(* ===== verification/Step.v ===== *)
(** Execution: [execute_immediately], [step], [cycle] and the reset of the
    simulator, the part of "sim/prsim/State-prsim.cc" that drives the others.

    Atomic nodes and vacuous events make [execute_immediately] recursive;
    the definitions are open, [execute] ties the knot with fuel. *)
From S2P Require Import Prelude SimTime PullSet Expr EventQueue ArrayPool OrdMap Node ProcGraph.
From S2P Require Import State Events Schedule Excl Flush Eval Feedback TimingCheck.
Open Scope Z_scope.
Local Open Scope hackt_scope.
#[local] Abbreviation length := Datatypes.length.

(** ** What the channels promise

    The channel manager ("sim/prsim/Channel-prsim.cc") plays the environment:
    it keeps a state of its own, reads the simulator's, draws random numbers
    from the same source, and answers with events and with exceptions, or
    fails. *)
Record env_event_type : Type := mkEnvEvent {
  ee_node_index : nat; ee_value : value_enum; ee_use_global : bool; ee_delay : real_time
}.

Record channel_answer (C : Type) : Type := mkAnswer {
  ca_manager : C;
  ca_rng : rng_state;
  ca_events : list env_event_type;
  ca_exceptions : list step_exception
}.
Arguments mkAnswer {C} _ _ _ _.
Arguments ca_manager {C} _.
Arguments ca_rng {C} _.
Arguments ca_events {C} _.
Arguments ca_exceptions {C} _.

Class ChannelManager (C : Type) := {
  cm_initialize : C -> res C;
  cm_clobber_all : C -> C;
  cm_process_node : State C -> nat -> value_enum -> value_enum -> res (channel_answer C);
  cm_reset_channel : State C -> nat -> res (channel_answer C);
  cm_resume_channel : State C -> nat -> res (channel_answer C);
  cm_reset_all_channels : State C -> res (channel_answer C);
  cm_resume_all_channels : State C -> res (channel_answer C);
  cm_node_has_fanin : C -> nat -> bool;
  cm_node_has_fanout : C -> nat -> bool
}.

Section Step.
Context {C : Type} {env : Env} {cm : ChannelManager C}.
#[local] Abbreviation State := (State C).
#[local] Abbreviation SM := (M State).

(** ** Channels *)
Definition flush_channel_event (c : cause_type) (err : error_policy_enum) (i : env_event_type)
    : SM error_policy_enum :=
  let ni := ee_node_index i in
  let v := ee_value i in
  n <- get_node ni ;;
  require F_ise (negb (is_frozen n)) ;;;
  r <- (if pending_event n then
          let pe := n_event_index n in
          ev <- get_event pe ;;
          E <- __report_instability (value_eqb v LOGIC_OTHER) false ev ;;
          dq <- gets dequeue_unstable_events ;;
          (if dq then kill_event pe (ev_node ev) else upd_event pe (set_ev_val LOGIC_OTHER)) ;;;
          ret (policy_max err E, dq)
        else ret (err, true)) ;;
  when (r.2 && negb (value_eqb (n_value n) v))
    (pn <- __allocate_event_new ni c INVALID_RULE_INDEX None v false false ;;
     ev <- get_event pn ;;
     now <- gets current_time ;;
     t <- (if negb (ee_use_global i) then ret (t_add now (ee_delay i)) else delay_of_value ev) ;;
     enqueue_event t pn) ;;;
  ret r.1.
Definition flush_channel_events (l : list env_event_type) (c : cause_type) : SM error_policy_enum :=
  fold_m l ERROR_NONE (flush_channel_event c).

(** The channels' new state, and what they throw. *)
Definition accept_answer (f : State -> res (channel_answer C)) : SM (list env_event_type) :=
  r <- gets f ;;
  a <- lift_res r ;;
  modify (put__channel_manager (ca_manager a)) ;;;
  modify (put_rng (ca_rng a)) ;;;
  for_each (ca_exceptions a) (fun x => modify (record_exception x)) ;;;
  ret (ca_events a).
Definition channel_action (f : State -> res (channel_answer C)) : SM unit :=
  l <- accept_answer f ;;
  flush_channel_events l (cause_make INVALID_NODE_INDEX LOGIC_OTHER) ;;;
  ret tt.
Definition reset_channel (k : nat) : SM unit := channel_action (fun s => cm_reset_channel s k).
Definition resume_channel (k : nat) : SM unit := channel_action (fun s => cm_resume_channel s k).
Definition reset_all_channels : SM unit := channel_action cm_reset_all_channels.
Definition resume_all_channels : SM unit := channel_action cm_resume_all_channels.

**Work required:** Write out, please, all of the material above exactly as written.

**Your response:**
(* ===== verification/Step.v ===== *)
(** Execution: [execute_immediately], [step], [cycle] and the reset of the
    simulator, the part of "sim/prsim/State-prsim.cc" that drives the others.

    Atomic nodes and vacuous events make [execute_immediately] recursive;
    the definitions are open, [execute] ties the knot with fuel. *)
From S2P Require Import Prelude SimTime PullSet Expr EventQueue ArrayPool OrdMap Node ProcGraph.
From S2P Require Import State Events Schedule Excl Flush Eval Feedback TimingCheck.
Open Scope Z_scope.
Local Open Scope hackt_scope.
#[local] Abbreviation length := Datatypes.length.

(** ** What the channels promise

    The channel manager ("sim/prsim/Channel-prsim.cc") plays the environment:
    it keeps a state of its own, reads the simulator's, draws random numbers
    from the same source, and answers with events and with exceptions, or
    fails. *)
Record env_event_type : Type := mkEnvEvent {
  ee_node_index : nat; ee_value : value_enum; ee_use_global : bool; ee_delay : real_time
}.

Record channel_answer (C : Type) : Type := mkAnswer {
  ca_manager : C;
  ca_rng : rng_state;
  ca_events : list env_event_type;
  ca_exceptions : list step_exception
}.
Arguments mkAnswer {C} _ _ _ _.
Arguments ca_manager {C} _.
Arguments ca_rng {C} _.
Arguments ca_events {C} _.
Arguments ca_exceptions {C} _.

Class ChannelManager (C : Type) := {
  cm_initialize : C -> res C;
  cm_clobber_all : C -> C;
  cm_process_node : State C -> nat -> value_enum -> value_enum -> res (channel_answer C);
  cm_reset_channel : State C -> nat -> res (channel_answer C);
  cm_resume_channel : State C -> nat -> res (channel_answer C);
  cm_reset_all_channels : State C -> res (channel_answer C);
  cm_resume_all_channels : State C -> res (channel_answer C);
  cm_node_has_fanin : C -> nat -> bool;
  cm_node_has_fanout : C -> nat -> bool
}.

Section Step.
Context {C : Type} {env : Env} {cm : ChannelManager C}.
#[local] Abbreviation State := (State C).
#[local] Abbreviation SM := (M State).

(** ** Channels *)
Definition flush_channel_event (c : cause_type) (err : error_policy_enum) (i : env_event_type)
    : SM error_policy_enum :=
  let ni := ee_node_index i in
  let v := ee_value i in
  n <- get_node ni ;;
  require F_ise (negb (is_frozen n)) ;;;
  r <- (if pending_event n then
          let pe := n_event_index n in
          ev <- get_event pe ;;
          E <- __report_instability (value_eqb v LOGIC_OTHER) false ev ;;
          dq <- gets dequeue_unstable_events ;;
          (if dq then kill_event pe (ev_node ev) else upd_event pe (set_ev_val LOGIC_OTHER)) ;;;
          ret (policy_max err E, dq)
        else ret (err, true)) ;;
  when (r.2 && negb (value_eqb (n_value n) v))
    (pn <- __allocate_event_new ni c INVALID_RULE_INDEX None v false false ;;
     ev <- get_event pn ;;
     now <- gets current_time ;;
     t <- (if negb (ee_use_global i) then ret (t_add now (ee_delay i)) else delay_of_value ev) ;;
     enqueue_event t pn) ;;;
  ret r.1.
Definition flush_channel_events (l : list env_event_type) (c : cause_type) : SM error_policy_enum :=
  fold_m l ERROR_NONE (flush_channel_event c).

(** The channels' new state, and what they throw. *)
Definition accept_answer (f : State -> res (channel_answer C)) : SM (list env_event_type) :=
  r <- gets f ;;
  a <- lift_res r ;;
  modify (put__channel_manager (ca_manager a)) ;;;
  modify (put_rng (ca_rng a)) ;;;
  for_each (ca_exceptions a) (fun x => modify (record_exception x)) ;;;
  ret (ca_events a).
Definition channel_action (f : State -> res (channel_answer C)) : SM unit :=
  l <- accept_answer f ;;
  flush_channel_events l (cause_make INVALID_NODE_INDEX LOGIC_OTHER) ;;;
  ret tt.
Definition reset_channel (k : nat) : SM unit := channel_action (fun s => cm_reset_channel s k).
Definition resume_channel (k : nat) : SM unit := channel_action (fun s => cm_resume_channel s k).
Definition reset_all_channels : SM unit := channel_action cm_reset_all_channels.
Definition resume_all_channels : SM unit := channel_action cm_resume_all_channels.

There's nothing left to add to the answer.